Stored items
****************
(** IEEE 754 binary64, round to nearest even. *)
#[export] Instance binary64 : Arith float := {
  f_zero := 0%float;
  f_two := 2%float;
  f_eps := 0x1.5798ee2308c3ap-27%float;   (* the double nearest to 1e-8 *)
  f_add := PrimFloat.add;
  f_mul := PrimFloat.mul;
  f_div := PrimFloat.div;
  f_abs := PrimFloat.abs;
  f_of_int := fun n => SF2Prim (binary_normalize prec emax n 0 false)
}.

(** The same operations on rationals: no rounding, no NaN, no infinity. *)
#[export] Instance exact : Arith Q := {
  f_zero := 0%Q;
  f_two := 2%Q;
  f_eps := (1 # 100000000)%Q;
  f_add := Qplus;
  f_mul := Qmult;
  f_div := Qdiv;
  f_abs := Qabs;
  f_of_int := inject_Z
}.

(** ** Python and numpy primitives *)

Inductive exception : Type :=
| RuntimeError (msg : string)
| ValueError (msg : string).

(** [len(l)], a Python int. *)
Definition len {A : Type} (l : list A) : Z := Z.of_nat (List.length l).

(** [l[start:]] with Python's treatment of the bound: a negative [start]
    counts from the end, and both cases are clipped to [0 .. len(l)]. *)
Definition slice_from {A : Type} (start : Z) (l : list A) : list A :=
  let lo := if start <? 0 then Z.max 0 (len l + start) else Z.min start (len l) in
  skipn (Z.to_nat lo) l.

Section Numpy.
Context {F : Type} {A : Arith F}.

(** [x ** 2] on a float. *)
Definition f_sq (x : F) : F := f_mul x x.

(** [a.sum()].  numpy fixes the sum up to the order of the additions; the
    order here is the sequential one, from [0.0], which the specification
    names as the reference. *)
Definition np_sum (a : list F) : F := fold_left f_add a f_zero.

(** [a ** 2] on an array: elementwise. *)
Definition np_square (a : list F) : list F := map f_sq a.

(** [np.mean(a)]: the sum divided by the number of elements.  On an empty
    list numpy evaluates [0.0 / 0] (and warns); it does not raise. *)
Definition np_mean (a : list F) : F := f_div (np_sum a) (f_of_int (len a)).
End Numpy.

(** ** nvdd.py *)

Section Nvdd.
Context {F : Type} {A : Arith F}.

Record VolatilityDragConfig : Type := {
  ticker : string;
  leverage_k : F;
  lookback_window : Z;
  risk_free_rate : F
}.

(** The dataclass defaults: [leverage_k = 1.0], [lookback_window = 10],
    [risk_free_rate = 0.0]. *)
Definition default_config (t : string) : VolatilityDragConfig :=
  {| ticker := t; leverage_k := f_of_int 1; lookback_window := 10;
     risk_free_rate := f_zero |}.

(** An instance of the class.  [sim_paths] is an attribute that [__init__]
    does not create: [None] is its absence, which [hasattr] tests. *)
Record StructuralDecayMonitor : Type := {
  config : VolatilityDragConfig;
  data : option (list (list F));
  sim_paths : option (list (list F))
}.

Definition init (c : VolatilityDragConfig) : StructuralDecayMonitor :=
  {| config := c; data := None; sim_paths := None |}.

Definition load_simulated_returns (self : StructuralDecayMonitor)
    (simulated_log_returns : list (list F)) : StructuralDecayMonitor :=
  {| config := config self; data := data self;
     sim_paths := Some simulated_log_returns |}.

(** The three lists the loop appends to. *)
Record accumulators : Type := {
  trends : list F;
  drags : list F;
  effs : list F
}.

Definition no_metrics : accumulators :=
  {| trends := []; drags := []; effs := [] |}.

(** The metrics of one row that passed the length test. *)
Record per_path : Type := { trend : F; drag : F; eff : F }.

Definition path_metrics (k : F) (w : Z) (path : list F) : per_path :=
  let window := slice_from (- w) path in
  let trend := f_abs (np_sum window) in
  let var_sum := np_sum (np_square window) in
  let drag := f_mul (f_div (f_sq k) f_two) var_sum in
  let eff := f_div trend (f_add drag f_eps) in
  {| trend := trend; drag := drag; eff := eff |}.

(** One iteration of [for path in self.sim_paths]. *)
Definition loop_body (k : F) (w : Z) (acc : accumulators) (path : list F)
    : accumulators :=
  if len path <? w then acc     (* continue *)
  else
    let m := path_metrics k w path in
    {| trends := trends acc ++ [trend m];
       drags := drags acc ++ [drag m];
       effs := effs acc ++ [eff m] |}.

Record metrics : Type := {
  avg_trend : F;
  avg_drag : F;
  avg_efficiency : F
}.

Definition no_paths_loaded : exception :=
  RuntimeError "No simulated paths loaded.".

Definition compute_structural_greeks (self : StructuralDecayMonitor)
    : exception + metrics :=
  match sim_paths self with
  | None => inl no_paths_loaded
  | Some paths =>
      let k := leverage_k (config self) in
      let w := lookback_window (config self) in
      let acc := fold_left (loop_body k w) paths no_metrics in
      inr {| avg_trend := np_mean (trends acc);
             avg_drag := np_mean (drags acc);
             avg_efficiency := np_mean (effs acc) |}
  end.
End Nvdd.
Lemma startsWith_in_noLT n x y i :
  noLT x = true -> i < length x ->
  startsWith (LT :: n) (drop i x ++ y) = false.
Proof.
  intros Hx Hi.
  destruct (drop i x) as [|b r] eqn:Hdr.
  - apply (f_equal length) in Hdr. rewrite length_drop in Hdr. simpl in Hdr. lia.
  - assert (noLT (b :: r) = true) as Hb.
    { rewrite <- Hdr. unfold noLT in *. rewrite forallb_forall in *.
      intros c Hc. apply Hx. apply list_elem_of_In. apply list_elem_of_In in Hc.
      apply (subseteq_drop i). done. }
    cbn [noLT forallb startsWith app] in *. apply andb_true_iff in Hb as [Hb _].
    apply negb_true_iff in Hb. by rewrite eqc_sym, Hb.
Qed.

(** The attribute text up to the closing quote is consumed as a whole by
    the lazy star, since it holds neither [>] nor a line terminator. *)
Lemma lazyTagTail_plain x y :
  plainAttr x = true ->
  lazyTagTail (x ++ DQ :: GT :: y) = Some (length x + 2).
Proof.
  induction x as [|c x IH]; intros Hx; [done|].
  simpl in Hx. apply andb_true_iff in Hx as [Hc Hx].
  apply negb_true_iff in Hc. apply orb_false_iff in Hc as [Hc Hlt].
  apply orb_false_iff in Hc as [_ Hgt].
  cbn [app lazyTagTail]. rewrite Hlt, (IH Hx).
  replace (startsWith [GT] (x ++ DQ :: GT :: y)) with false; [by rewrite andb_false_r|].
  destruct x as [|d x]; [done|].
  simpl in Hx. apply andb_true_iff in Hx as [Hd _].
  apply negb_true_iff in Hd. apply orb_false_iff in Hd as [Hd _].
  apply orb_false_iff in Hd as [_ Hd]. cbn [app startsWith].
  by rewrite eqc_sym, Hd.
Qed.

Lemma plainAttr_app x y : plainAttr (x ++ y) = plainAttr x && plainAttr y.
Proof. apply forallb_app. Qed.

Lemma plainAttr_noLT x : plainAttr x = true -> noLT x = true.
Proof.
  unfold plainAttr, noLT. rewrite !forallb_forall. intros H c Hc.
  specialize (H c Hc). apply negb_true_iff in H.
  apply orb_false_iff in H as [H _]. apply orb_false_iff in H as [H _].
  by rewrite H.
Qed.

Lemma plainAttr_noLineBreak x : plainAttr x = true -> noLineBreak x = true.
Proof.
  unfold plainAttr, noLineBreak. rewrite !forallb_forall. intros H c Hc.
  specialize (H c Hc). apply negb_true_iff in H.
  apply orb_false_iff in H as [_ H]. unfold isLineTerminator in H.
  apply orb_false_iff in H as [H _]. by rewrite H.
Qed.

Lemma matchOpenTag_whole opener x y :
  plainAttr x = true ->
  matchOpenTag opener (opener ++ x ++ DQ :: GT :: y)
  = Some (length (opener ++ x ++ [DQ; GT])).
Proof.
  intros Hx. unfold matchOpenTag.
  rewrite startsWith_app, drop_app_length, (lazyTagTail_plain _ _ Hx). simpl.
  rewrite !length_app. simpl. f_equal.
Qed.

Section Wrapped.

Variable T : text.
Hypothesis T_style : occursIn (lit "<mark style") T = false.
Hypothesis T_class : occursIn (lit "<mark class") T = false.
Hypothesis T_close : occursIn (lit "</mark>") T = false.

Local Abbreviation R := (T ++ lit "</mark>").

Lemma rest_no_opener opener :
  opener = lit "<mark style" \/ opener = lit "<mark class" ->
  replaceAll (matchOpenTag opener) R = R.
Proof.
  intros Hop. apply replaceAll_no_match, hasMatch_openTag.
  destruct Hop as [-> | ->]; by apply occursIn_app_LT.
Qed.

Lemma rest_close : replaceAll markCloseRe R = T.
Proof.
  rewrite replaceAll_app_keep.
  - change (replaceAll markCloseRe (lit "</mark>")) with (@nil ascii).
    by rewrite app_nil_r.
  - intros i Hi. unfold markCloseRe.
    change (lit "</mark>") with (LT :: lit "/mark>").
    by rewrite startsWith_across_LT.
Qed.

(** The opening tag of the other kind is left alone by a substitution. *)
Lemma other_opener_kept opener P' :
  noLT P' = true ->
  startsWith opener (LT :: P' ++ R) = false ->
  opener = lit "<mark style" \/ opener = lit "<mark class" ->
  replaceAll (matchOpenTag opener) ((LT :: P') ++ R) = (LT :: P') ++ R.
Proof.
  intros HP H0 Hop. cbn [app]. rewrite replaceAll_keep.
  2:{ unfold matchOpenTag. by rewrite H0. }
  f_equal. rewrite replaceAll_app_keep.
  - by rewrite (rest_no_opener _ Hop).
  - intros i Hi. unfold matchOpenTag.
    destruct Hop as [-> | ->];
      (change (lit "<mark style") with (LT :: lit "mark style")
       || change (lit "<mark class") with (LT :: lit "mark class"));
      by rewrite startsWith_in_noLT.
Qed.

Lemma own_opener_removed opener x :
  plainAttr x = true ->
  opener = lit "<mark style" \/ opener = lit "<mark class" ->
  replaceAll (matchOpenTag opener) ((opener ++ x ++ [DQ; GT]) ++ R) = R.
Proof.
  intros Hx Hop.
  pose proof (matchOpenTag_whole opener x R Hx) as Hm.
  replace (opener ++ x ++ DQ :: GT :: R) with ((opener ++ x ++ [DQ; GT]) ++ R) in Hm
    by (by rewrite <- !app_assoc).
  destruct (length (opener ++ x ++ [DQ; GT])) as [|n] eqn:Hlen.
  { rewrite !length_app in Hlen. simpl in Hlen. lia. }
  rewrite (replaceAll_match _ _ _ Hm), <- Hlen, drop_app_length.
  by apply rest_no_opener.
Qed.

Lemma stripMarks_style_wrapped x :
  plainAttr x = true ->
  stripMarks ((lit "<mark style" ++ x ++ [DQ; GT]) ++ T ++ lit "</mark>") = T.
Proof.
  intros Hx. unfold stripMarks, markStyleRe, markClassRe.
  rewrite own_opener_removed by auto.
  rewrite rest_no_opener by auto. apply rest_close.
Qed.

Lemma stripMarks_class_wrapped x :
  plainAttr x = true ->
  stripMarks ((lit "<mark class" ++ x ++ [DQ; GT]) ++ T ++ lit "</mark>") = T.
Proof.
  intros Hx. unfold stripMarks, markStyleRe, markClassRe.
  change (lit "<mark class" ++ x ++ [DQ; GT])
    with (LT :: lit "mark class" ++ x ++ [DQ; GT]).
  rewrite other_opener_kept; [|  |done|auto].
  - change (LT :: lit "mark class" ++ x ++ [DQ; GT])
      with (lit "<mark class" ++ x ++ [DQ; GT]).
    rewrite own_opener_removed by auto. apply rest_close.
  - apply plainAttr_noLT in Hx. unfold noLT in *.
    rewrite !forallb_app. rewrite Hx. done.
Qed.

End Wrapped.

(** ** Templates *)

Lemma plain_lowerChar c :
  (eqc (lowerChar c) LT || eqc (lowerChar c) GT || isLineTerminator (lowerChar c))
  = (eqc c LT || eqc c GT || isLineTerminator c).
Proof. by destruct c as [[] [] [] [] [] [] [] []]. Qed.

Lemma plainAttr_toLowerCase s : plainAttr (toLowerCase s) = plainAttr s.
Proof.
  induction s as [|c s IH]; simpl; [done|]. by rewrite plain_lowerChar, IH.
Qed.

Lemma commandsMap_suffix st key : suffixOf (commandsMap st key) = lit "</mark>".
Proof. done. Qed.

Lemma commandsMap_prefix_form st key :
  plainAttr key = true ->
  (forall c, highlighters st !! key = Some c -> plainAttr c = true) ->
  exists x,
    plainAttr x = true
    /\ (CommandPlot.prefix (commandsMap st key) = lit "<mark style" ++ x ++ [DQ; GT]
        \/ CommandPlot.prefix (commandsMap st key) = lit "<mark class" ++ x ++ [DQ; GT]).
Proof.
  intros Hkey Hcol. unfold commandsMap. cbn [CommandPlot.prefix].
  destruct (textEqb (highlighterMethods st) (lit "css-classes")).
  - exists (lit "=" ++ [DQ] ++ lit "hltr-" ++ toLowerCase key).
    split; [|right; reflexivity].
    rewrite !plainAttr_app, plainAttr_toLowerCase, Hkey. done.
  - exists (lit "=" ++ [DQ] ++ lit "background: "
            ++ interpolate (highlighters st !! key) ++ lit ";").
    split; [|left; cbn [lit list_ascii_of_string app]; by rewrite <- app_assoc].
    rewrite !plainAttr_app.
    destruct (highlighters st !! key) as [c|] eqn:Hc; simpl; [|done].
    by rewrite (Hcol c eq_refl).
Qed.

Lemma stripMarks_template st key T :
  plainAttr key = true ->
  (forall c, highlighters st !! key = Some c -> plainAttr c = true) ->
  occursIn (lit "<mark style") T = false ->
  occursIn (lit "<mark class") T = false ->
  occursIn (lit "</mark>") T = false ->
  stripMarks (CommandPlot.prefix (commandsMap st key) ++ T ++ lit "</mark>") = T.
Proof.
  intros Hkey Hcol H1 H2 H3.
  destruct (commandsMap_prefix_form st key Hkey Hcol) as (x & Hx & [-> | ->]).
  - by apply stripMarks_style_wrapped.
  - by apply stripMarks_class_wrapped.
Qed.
****************
▶ TASK BRIEF: Both the line containing "(CommandPlot.prefix (commandsMap st key) = lit" and the line containing "rewrite !plainAttr_app, plainAttr_toLowerCase, Hkey." belong in the answer. Print them and every line above that falls between them exactly, and no others.

▶ ANSWER SPACE:
    /\ (CommandPlot.prefix (commandsMap st key) = lit "<mark style" ++ x ++ [DQ; GT]
        \/ CommandPlot.prefix (commandsMap st key) = lit "<mark class" ++ x ++ [DQ; GT]).
Proof.
  intros Hkey Hcol. unfold commandsMap. cbn [CommandPlot.prefix].
  destruct (textEqb (highlighterMethods st) (lit "css-classes")).
  - exists (lit "=" ++ [DQ] ++ lit "hltr-" ++ toLowerCase key).
    split; [|right; reflexivity].
    rewrite !plainAttr_app, plainAttr_toLowerCase, Hkey. done.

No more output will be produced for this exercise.